▶ Problem description
Please repeat, from the entries that follow, the lines from the one containing "then paidBalanceCheck pricing" through the one containing "Definition ready_to_view (r" exactly, adding nothing.

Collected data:
========

(** After an operation a challenge not used yet was there before or is new. *)
Lemma open_challenge_step op db cid ch :
  (run op db).(db_recovery_challenges) !! cid = Some ch → ch.(ch_consumed_at) = None →
  db.(db_recovery_challenges) !! cid = Some ch ∨ issues op db cid ch.
Proof.
  destruct op as [now a' d c|now a' d c|now cid' nonce a' d name pk key|now cid']; cbn [run_recovery issues].
  - rewrite <-(register_challenges is_p256 now a' d c db). by left.
  - rewrite <-(rewrap_challenges is_p256 now a' d c db). by left.
  - destruct (CreateAccountRecoveryChallenge uuid_ok now cid' nonce a' d name pk key db) as [db' r] eqn:Er.
    pose proof (wp_run _ _ _ _ _ _ (challenge_wp uuid_ok now cid' nonce a' d name pk key db) Er) as Hw.
    destruct r as [e|[c ch']]; cbn [fst].
    + destruct Hw as [[_ (row & _ & _ & _ & ->)]|[_ ->]]; by left.
    + destruct Hw as (_ & _ & _ & _ & _ & _ & _ & _ & _ & _ & _ & Hc). rewrite Hc. cbn [snd].
      intros Hl _. apply lookup_delete_where in Hl as [Hl _].
      destruct (decide (cid' = cid)) as [->|Hne]; [|left; by rewrite lookup_insert_ne in Hl].
      right. rewrite lookup_insert_eq in Hl. injection Hl as ->. split; [done|]. exists c. by rewrite Er.
  - destruct (CompleteAccountRecoveryEnrollment now cid' db) as [db' r] eqn:Er.
    pose proof (wp_run _ _ _ _ _ _ (complete_wp now cid' db) Er) as Hw. clear Er.
    destruct r as [e|res]; cbn [fst]; [subst; by left|]. destruct Hw as (ch' & row & _ & _ & _ & _ & _ & _ & ->).
    intros Hl Hc. left. destruct (decide (TrimSpace cid' = cid)) as [<-|Hne]; [|by rewrite lookup_insert_ne in Hl].
    rewrite lookup_insert_eq in Hl. injection Hl as <-. done.
Qed.
Lemma created_limit now rid a db r db' :
  created now rid a db r db' →
  ∃ e, db.(db_entitlements) !! a = Some e ∧ entitlementActive now e = true ∧ runtime_count a db' ≤ e.(en_runtime_limit).
Proof.
  intros (Hn & Href & HR & _). unfold create_refusal in Href.
  destruct (db.(db_entitlements) !! a) as [e|]; [|done]. destruct (entitlementActive now e) eqn:Ha; [|done]. cbn in Href.
  destruct (_ || _) eqn:E in Href; [done|]. apply orb_false_iff in E as [_ E%Z.leb_gt].
  exists e. split_and!; try done. unfold runtime_count in *. rewrite HR, count_where_insert by done.
  destruct (kept_runtime a rid r); lia.
Qed.

(** ** Cutting off viewers *)

(** No viewing session of the runtime is open and none of its capabilities is
    valid. *)
Definition viewers_gone (rid : string) (db : Db) : Prop :=
  (∀ sid s, db.(db_sessions) !! sid = Some s → s.(se_runtime_id) = rid → session_live s = false)
  ∧ (∀ cid c, db.(db_capabilities) !! cid = Some c → c.(ca_runtime_id) = rid → c.(ca_revoked_at) ≠ None).

Lemma cut_off_viewers_run now rid reason db :
  TrimSpace rid = rid → ∃ S C, cut_off_viewers now rid reason db
    = (db <| db_sessions := S |> <| db_capabilities := C |>, inr tt)
    ∧ viewers_gone rid (db <| db_sessions := S |> <| db_capabilities := C |>).
Proof.
  intros Hid. unfold cut_off_viewers, closeRuntimeSessionsTX, revokeRuntimeCapabilitiesForRuntimeTX, revoke_capabilities_where.
  rewrite Hid. eexists _, _. split; [by destruct db|]. split; cbn.
  - intros sid s Hs Hrt. destruct (update_where_Some _ _ _ _ _ Hs) as (s0 & _ & ->).
    destruct (_ && _) eqn:E in Hrt |- *; [by apply end_session_not_live|]. by rewrite Hrt, str_eqb_refl in E.
  - intros cid c Hc Hrt. destruct (update_where_Some _ _ _ _ _ Hc) as (c0 & _ & ->).
    destruct (_ && _) eqn:E in Hrt |- *; [done|]. rewrite Hrt, str_eqb_refl in E. cbn in E. by destruct (ca_revoked_at c0).
Qed.

(** What ends each of the three operations. *)
Lemma cut_off_and_log_wp {A} now rid reason source level message (r : A) db :
  TrimSpace rid = rid →
  wp (cut_off_viewers now rid reason;; appendRuntimeLogTX now rid source level message;; mret r)
     (λ r' db', r' = r ∧ viewers_gone rid db' ∧ db'.(db_runtimes) = db.(db_runtimes)) (λ _ _, False) db.
Proof.
  intros Hid. destruct (cut_off_viewers_run now rid reason db Hid) as (S & C & Hrun & Hgone).
  rewrite wp_bind. eapply wp_of_run; [exact Hrun|]. unfold appendRuntimeLogTX. wp_steps. done.
Qed.

(** A row is written and read back, then the viewers are cut off. *)
Lemma write_and_cut_wp now rid f r reason source level message db :
  TrimSpace rid = rid → db.(db_runtimes) !! rid = Some r →
  wp (set_runtime rid f;; runtime ← read_runtime rid; cut_off_viewers now rid reason;;
      appendRuntimeLogTX now rid source level message;; mret runtime)
     (λ r' db', r' = f r ∧ viewers_gone rid db' ∧ db'.(db_runtimes) = <[rid := f r]> db.(db_runtimes))
     (λ _ _, False) db.
Proof.
  intros Hid Hr. unfold set_runtime, read_runtime. rewrite wp_bind, wp_modify, wp_bind, wp_bind, wp_gets, wp_require.
  cbn [db_runtimes set_field]. split; intros *; cbn; rewrite lookup_alter_eq, Hr; [|done].
  intros [= <-]. eapply wp_mono; [by apply cut_off_and_log_wp | | by intros ? ? []].
  intros ? db' (-> & Hg & HR). split_and!; [done | done |]. rewrite HR. cbn. by apply alter_as_insert.
Qed.

(** ** Reports: facts *)

Lemma updateRuntimeObservationRecord_wp now rid o db :
  wp (updateRuntimeObservationRecord now rid o)
     (λ _ db', ∃ r, db.(db_runtimes) !! rid = Some r ∧ observes o r = true
               ∧ db' = db <| db_runtimes := <[rid := observed_row now o r]> db.(db_runtimes) |>)
     (λ _ db', db' = db) db.
Proof.
  unfold updateRuntimeObservationRecord, set_runtime. wp_steps; try done. exists a.
  split_and!; [done | by apply negb_false_iff |]. rewrite <-(alter_as_insert _ _ _ _ H). by destruct db.
Qed.

(** A report that carries a snapshot: the manifest that was checked, the room
    there was and the row it left. *)
Definition stored (now : Z) (rid : string) (o : RuntimeObservation) (m : option storedBlobManifestUsage) (bytes : Z)
    (db db' : Db) : Prop :=
  ∃ r e others, db.(db_runtimes) !! rid = Some r ∧ observes o r = true
  ∧ validateStoredBlobManifestAdvance (coalesce r.(rt_blob_manifest_json) "") m = inr tt
  ∧ db.(db_entitlements) !! r.(rt_account_id) = Some e
  ∧ fold_left add_other_bytes (other_rows r.(rt_account_id) rid db) (inr 0) = inr others
  ∧ 0 < e.(en_storage_bytes_limit) ∧ bytes ≤ e.(en_storage_bytes_limit) - others
  ∧ db' = db <| db_runtimes := <[rid := observed_row now o r]> db.(db_runtimes) |>.

Lemma updateWithStorageQuota_wp now rid o m bytes db :
  wp (updateRuntimeObservationWithStorageQuota now rid o m bytes)
     (λ _ db', stored now rid o m bytes db db') (λ _ db', db' = db) db.
Proof.
  unfold updateRuntimeObservationWithStorageQuota. wp_steps; try done.
  rename a into r, H into Hr, H0 into Hobs. apply negb_false_iff in Hobs.
  destruct (validateStoredBlobManifestAdvance _ m) as [e|[]] eqn:Hv; [done|]. wp_steps; [|done].
  destruct (fold_left add_other_bytes _ _) as [e|others] eqn:Ho; [done|]. wp_steps; [done|].
  apply orb_false_iff in H0 as [H0%Z.leb_gt H1%Z.ltb_ge].
  eapply wp_mono; [apply updateRuntimeObservationRecord_wp | | done].
  intros _ db' (r' & Hr' & _ & ->). assert (r' = r) as -> by congruence. exists r, a, others. by split_and!.
Qed.

(** The three ways a report takes effect. *)
Definition reported (now : Z) (rid : string) (o : RuntimeObservation) (db db' : Db) : Prop :=
  ∃ r, db.(db_runtimes) !! rid = Some r ∧ observes o r = true
  ∧ (o.(ob_Deleted) = true
     ∨ o.(ob_Deleted) = false
       ∧ db' = db <| db_runtimes := <[rid := observed_row now o r]> db.(db_runtimes) |>
       ∧ (valueOrEmpty o.(ob_BlobManifestJSON) = ""%string
          ∨ o.(ob_ClearBlobManifest) = false
            ∧ ∃ m bytes, parseStoredBlobManifestUsage (valueOrEmpty o.(ob_BlobManifestJSON)) = inr (Some m)
              ∧ storedBlobManifestBytesAtDepth m 0 = inr bytes ∧ stored now rid o (Some m) bytes db db')).

Lemma valueOrEmpty_trim v : TrimSpace (valueOrEmpty v) = valueOrEmpty v.
Proof. destruct v; cbn; [apply TrimSpace_idemp | done]. Qed.

Lemma UpdateRuntimeObservation_wp now rid o db :
  wp (UpdateRuntimeObservation now rid o) (λ _ db', reported now rid o db db') (λ _ db', db' = db) db.
Proof.
  unfold UpdateRuntimeObservation. rewrite valueOrEmpty_trim. cbv zeta.
  rewrite wp_bind, wp_refuse. split; [done|]. intros _. cbv beta.
  rewrite wp_bind, wp_refuse. split; [done|]. intros _. cbv beta.
  destruct (ob_Deleted o) eqn:Hdel.
  - wp_steps; try done. apply negb_false_iff in H0.
    unfold set_runtime. rewrite wp_modify. unfold wp.
    destruct (deleteAccountIfRuntimeCleanupDoneTX _ _) as [db' [e|[]]]; [done|]. exists a. auto.
  - rewrite wp_bind, wp_refuse. split; [done|]. intros Hclear. cbv beta.
    destruct (valueOrEmpty (ob_BlobManifestJSON o) =?s "") eqn:Hm; cbn [negb] in *.
    + eapply wp_mono; [apply updateRuntimeObservationRecord_wp | | done]. intros _ db' (r & Hr & Ho & ->).
      apply str_eqb_eq in Hm. exists r. auto 10.
    + rewrite andb_true_r in Hclear.
      destruct (parseStoredBlobManifestUsage _) as [e|[m|]] eqn:Hp; [by rewrite wp_throw | |].
      * destruct (storedBlobManifestBytesAtDepth m 0) as [e|bytes] eqn:Hb; [by rewrite wp_throw|].
        eapply wp_mono; [apply updateWithStorageQuota_wp | | done]. intros [] db' Hst.
        pose proof Hst as (r & e & others & Hr & Ho & ? & ? & ? & ? & ? & Hdb). exists r. split_and!; [done | done |].
        right. split_and!; [done | done |]. right. split; [done|]. exists m, bytes. by split_and!.
      * eapply wp_mono; [apply updateWithStorageQuota_wp | | done].
        by intros _ db' (r & e & others & _ & _ & Hv & _).
Qed.
(* ===== verification/Sessions.v ===== *)
(** * Viewing sessions

    Models the sessions a phone opens on a running runtime and the
    capabilities that stand for it (internal/store/store.go:3646-3780,
    5746-6610, 7171-7375, 8557-8580, 8811-8831): opening, attaching the relay
    with a one-time token, heartbeats, resuming, closing, and the pass that
    ends abandoned sessions and stops idle runtimes.  A session belongs to a
    device or to a capability; most operations come in both forms.  New session
    ids and relay tokens ([uuid.NewString], [generateRelayToken]) are arguments;
    only a token's hash is stored. *)

From Stdlib Require Import Ascii.
From S2P Require Import Prelude.
From S2P Require Import GoLib.
From S2P Require Import Codec.
From S2P Require Import Schema.
From S2P Require Import Manifests.
From S2P Require Import Common.
From S2P Require Import Billing.
From S2P Require Import Wallet.
From S2P Require Import Registry.
From S2P Require Import Provisioning.
From S2P Require Import Entitlements.
From S2P Require Import Apps.
From S2P Require Import Profiles.
From S2P Require Import Devices.
From S2P Require Import Runtimes.
Open Scope Z_scope.

(** ** Tokens and times *)

Definition hashRelayToken (relayToken : string) : string :=
  raw_url_encode (Sum256 (octets_of ("virtroid-relay-token-v1:" +:+ TrimSpace relayToken))).
#[global] Arguments hashRelayToken : simpl never.

Definition sessionAttachTTL : Z := 2 * minute_us.
Definition runtimeCapabilityTTL : Z := 24 * hour_us.
(** [INTERVAL '2 minutes'] in the statements that renew a session. *)
Definition renewal : Z := 2 * minute_us.

(** [postgresInterval]: the duration in whole seconds, half a second rounded
    up, and at least one second. *)
Definition postgresInterval (d : Z) : Z :=
  let seconds := Z.quot (d + (if d <? 0 then - 500000 else 500000)) second_us in
  (if seconds <? 1 then 1 else seconds) * second_us.

(** ** Who holds a session *)

(** A session with its runtime ([r.id = s.runtime_id]). *)
Definition session_runtime (sessionID : string) (db : Db) : option (Session * Runtime) :=
  s ← db.(db_sessions) !! sessionID;
  r ← db.(db_runtimes) !! s.(se_runtime_id);
  Some (s, r).

(** [c.revoked_at IS NULL AND c.expires_at > NOW()] for a capability of this
    runtime and its account. *)
Definition capability_serves (now : Z) (capabilityID runtimeID : string) (r : Runtime) (db : Db) : bool :=
  match db.(db_capabilities) !! capabilityID with
  | Some c => (c.(ca_runtime_id) =?s runtimeID) && (c.(ca_account_id) =?s r.(rt_account_id))
              && is_null c.(ca_revoked_at) && (now <? c.(ca_expires_at))
  | None => false
  end.

Definition held_by_device (accountID deviceID : string) (s : Session) (r : Runtime) : bool :=
  null_eqb s.(se_device_id) deviceID && (r.(rt_account_id) =?s accountID).

Definition held_by_capability (now : Z) (db : Db) (accountID capabilityID : string) (s : Session) (r : Runtime) : bool :=
  null_eqb s.(se_capability_id) capabilityID && (r.(rt_account_id) =?s accountID)
  && capability_serves now capabilityID s.(se_runtime_id) r db.

(** The runtime takes viewers: [deleted_at IS NULL], running, online, with a
    node and a viewer port. *)
Definition viewable (r : Runtime) : bool :=
  rt_live r && (r.(rt_desired_state) =?s "running") && (r.(rt_status) =?s "running")
  && (r.(rt_connection_status) =?s "online") && not_null r.(rt_host_id) && not_null r.(rt_viewer_port).

(** [s.status IN ('pending', 'active') AND s.expires_at > NOW()]. *)
Definition session_open (now : Z) (s : Session) : bool := session_live s && (now <? s.(se_expires_at)).

(** [UPDATE sessions ... WHERE s.id = $1 AND p RETURNING ...], [e] when no row
    matches. *)
Definition update_session (sessionID : string) (p : Db → Session → Runtime → bool) (f : Session → Session) (e : Err)
    : Tx (Session * Runtime) :=
  db ← gets Datatypes.id;
  sr ← require (session_runtime sessionID db) e;
  refuse_if (negb (p db sr.1 sr.2)) e;;
  modify (λ db, db <| db_sessions ::= <[sessionID := f sr.1]> |>);;
  mret (f sr.1, sr.2).

(** A session as the API returns it. *)
Record SessionReply := MkSessionReply { sr_ID : string; sr_row : Session; sr_RelayToken : string }.

(** ** Opening *)

(** [ensureSessionTimeAvailable]. *)
Definition ensureSessionTimeAvailable (pricing : Pricing) (accountID : string) : Tx unit :=
  db ← gets Datatypes.id;
  e ← require (db.(db_entitlements) !! TrimSpace accountID) ErrRuntimeEntitlement;
  if negb (EqualFold (TrimSpace e.(en_source)) "trial")
  then paidBalanceCheck pricing accountID e.(en_source) 1
  else
    let used := trialRuntimeSecondsUsed accountID db in
    refuse_if ((e.(en_trial_runtime_seconds) <=? 0) || (e.(en_trial_runtime_seconds) <=? used)) ErrRuntimeTrialTimeQuota.

Definition ready_to_view (r : Runtime) : bool :=
  (r.(rt_desired_state) =?s "running") && (r.(rt_status) =?s "running") && (r.(rt_connection_status) =?s "online").

(** The live session of a runtime, which idx_sessions_one_live_per_runtime
    makes unique. *)
Definition live_sessions (runtimeID : string) (db : Db) : list (string * Session) :=
  select (λ _ s, (s.(se_runtime_id) =?s runtimeID) && session_live s) db.(db_sessions).

(** [INSERT ... ON CONFLICT (runtime_id) ... DO UPDATE ... WHERE
    sessions.expires_at <= NOW()]: a new row, or the live row of the runtime
    taken over once it has expired. *)
Definition open_session (now : Z) (sessionID runtimeID : string) (device capability : option string) (tokenHash : string)
    : Tx (string * Session) :=
  db ← gets Datatypes.id;
  match live_sessions runtimeID db with
  | [] =>
    refuse_if (not_null (db.(db_sessions) !! sessionID)) (ErrUnique "sessions_pkey");;
    let s := MkSession runtimeID device capability "pending" tokenHash now now (Some now) None None
               (now + sessionAttachTTL) None in
    modify (λ db, db <| db_sessions ::= <[sessionID := s]> |>);;
    mret (sessionID, s)
  | (sid, s) :: _ =>
    refuse_if (now <? s.(se_expires_at)) ErrSessionAlreadyActive;;
    let s' := s <| se_device_id := device |> <| se_capability_id := capability |>
                <| se_status := (if s.(se_expires_at) <=? now then "pending"%string else s.(se_status)) |>
                <| se_relay_token := tokenHash |> <| se_relay_token_consumed_at := None |>
                <| se_expires_at := now + sessionAttachTTL |>
                <| se_created_at := (if s.(se_expires_at) <=? now then now else s.(se_created_at)) |>
                <| se_last_client_heartbeat_at := Some now |> <| se_ended_at := None |> <| se_end_reason := None |>
                <| se_updated_at := now |> in
    modify (λ db, db <| db_sessions ::= <[sid := s']> |>);;
    mret (sid, s')
  end.

(** The runtime of an unrevoked device's account. *)
Definition device_runtime (deviceID runtimeID : string) (db : Db) : option Runtime :=
  r ← db.(db_runtimes) !! runtimeID;
  d ← db.(db_devices) !! deviceID;
  if (d.(dv_account_id) =?s r.(rt_account_id)) && is_null d.(dv_revoked_at) && rt_live r
     && negb (r.(rt_desired_state) =?s "deleted")
  then Some r else None.

Definition CreateSession (pricing : Pricing) (now : Z) (sessionID relayToken deviceID runtimeID : string)
    : Tx SessionReply :=
  db ← gets Datatypes.id;
  r ← require (device_runtime deviceID runtimeID db) ErrRuntimeNotFound;
  refuse_if (negb (ready_to_view r)) ErrRuntimeNotReady;;
  ensureSessionTimeAvailable pricing r.(rt_account_id);;
  s ← open_session now sessionID runtimeID (Some deviceID) None (hashRelayToken relayToken);
  mret (MkSessionReply s.1 s.2 relayToken).

Definition CreateSessionWithCapability (pricing : Pricing) (now : Z)
    (sessionID relayToken accountID capabilityID runtimeID : string) : Tx SessionReply :=
  let accountID := TrimSpace accountID in
  let capabilityID := TrimSpace capabilityID in
  let runtimeID := TrimSpace runtimeID in
  refuse_if ((accountID =?s "") || (capabilityID =?s "") || (runtimeID =?s "")) ErrRuntimeCapability;;
  db ← gets Datatypes.id;
  r ← require (own_runtime accountID runtimeID db) ErrRuntimeNotFound;
  refuse_if (negb (capability_serves now capabilityID runtimeID r db)) ErrRuntimeNotFound;;
  refuse_if (negb (ready_to_view r)) ErrRuntimeNotReady;;
  ensureSessionTimeAvailable pricing accountID;;
  s ← open_session now sessionID runtimeID None (Some capabilityID) (hashRelayToken relayToken);
  mret (MkSessionReply s.1 s.2 relayToken).

(** [AbortPendingSession]: whether a row matched. *)
Definition AbortPendingSession (now : Z) (sessionID relayToken reason : string) : Tx bool :=
  let sessionID := TrimSpace sessionID in
  let relayToken := TrimSpace relayToken in
  if (sessionID =?s "") || (relayToken =?s "") then mret false
  else
    let reason := TrimSpace reason in
    let reason := if reason =?s "" then "session setup aborted"%string else reason in
    db ← gets Datatypes.id;
    match db.(db_sessions) !! sessionID with
    | Some s =>
      if (s.(se_relay_token) =?s hashRelayToken relayToken) && (s.(se_status) =?s "pending") then
        modify (λ db, db <| db_sessions ::= <[sessionID := end_session now "closed" reason s]> |>);;
        mret true
      else mret false
    | None => mret false
    end.

(** ** The relay *)

Record SessionRelayTarget := MkRelayTarget {
  st_SessionID : string; st_RuntimeID : string; st_DeviceID : string; st_HostID : string; st_ViewerPort : Z }.

(** The token opens this session now. *)
Definition relay_opens (now : Z) (tokenHash : string) (s : Session) : bool :=
  (s.(se_relay_token) =?s tokenHash) && is_null s.(se_relay_token_consumed_at) && session_open now s.

Definition attach (now : Z) (s : Session) : Session :=
  s <| se_status := "active"%string |> <| se_updated_at := now |> <| se_last_client_heartbeat_at := Some now |>
    <| se_expires_at := now + renewal |> <| se_relay_token_consumed_at := Some now |>.

Definition ResolveSessionRelayTarget (now : Z) (sessionID relayToken : string) : Tx SessionRelayTarget :=
  refuse_if ((TrimSpace sessionID =?s "") || (TrimSpace relayToken =?s "")) ErrNoRows;;
  sr ← update_session sessionID (λ _ s r, relay_opens now (hashRelayToken relayToken) s && viewable r) (attach now) ErrNoRows;
  let '(s, r) := sr in
  mret (MkRelayTarget sessionID s.(se_runtime_id) (coalesce s.(se_device_id) ""%string)
          (coalesce r.(rt_host_id) ""%string) (coalesce r.(rt_viewer_port) 0)).

Definition SessionRelayHost (now : Z) (sessionID relayToken : string) : Tx string :=
  refuse_if ((TrimSpace sessionID =?s "") || (TrimSpace relayToken =?s "")) ErrNoRows;;
  db ← gets Datatypes.id;
  sr ← require (session_runtime (TrimSpace sessionID) db) ErrNoRows;
  refuse_if (negb (relay_opens now (hashRelayToken (TrimSpace relayToken)) sr.1 && rt_live sr.2)) ErrNoRows;;
  require sr.2.(rt_host_id) ErrNoRows.

(** A new token for a session that is still open. *)
Definition new_token (now : Z) (tokenHash : string) (s : Session) : Session :=
  s <| se_relay_token := tokenHash |> <| se_relay_token_consumed_at := None |> <| se_updated_at := now |>
    <| se_expires_at := now + renewal |>.

Definition IssueSessionRelayToken (now : Z) (relayToken accountID deviceID sessionID : string) : Tx SessionReply :=
  let accountID := TrimSpace accountID in
  let deviceID := TrimSpace deviceID in
  let sessionID := TrimSpace sessionID in
  refuse_if ((accountID =?s "") || (deviceID =?s "") || (sessionID =?s "")) ErrSessionNotFound;;
  sr ← update_session sessionID
    (λ db s r, held_by_device accountID deviceID s r
       && match db.(db_devices) !! deviceID with
          | Some d => (d.(dv_account_id) =?s r.(rt_account_id)) && is_null d.(dv_revoked_at) | None => false end
       && session_open now s && viewable r)
    (new_token now (hashRelayToken relayToken)) ErrSessionNotFound;
  mret (MkSessionReply sessionID sr.1 relayToken).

========

▶ Solution to the problem
  then paidBalanceCheck pricing accountID e.(en_source) 1
  else
    let used := trialRuntimeSecondsUsed accountID db in
    refuse_if ((e.(en_trial_runtime_seconds) <=? 0) || (e.(en_trial_runtime_seconds) <=? used)) ErrRuntimeTrialTimeQuota.

Definition ready_to_view (r : Runtime) : bool :=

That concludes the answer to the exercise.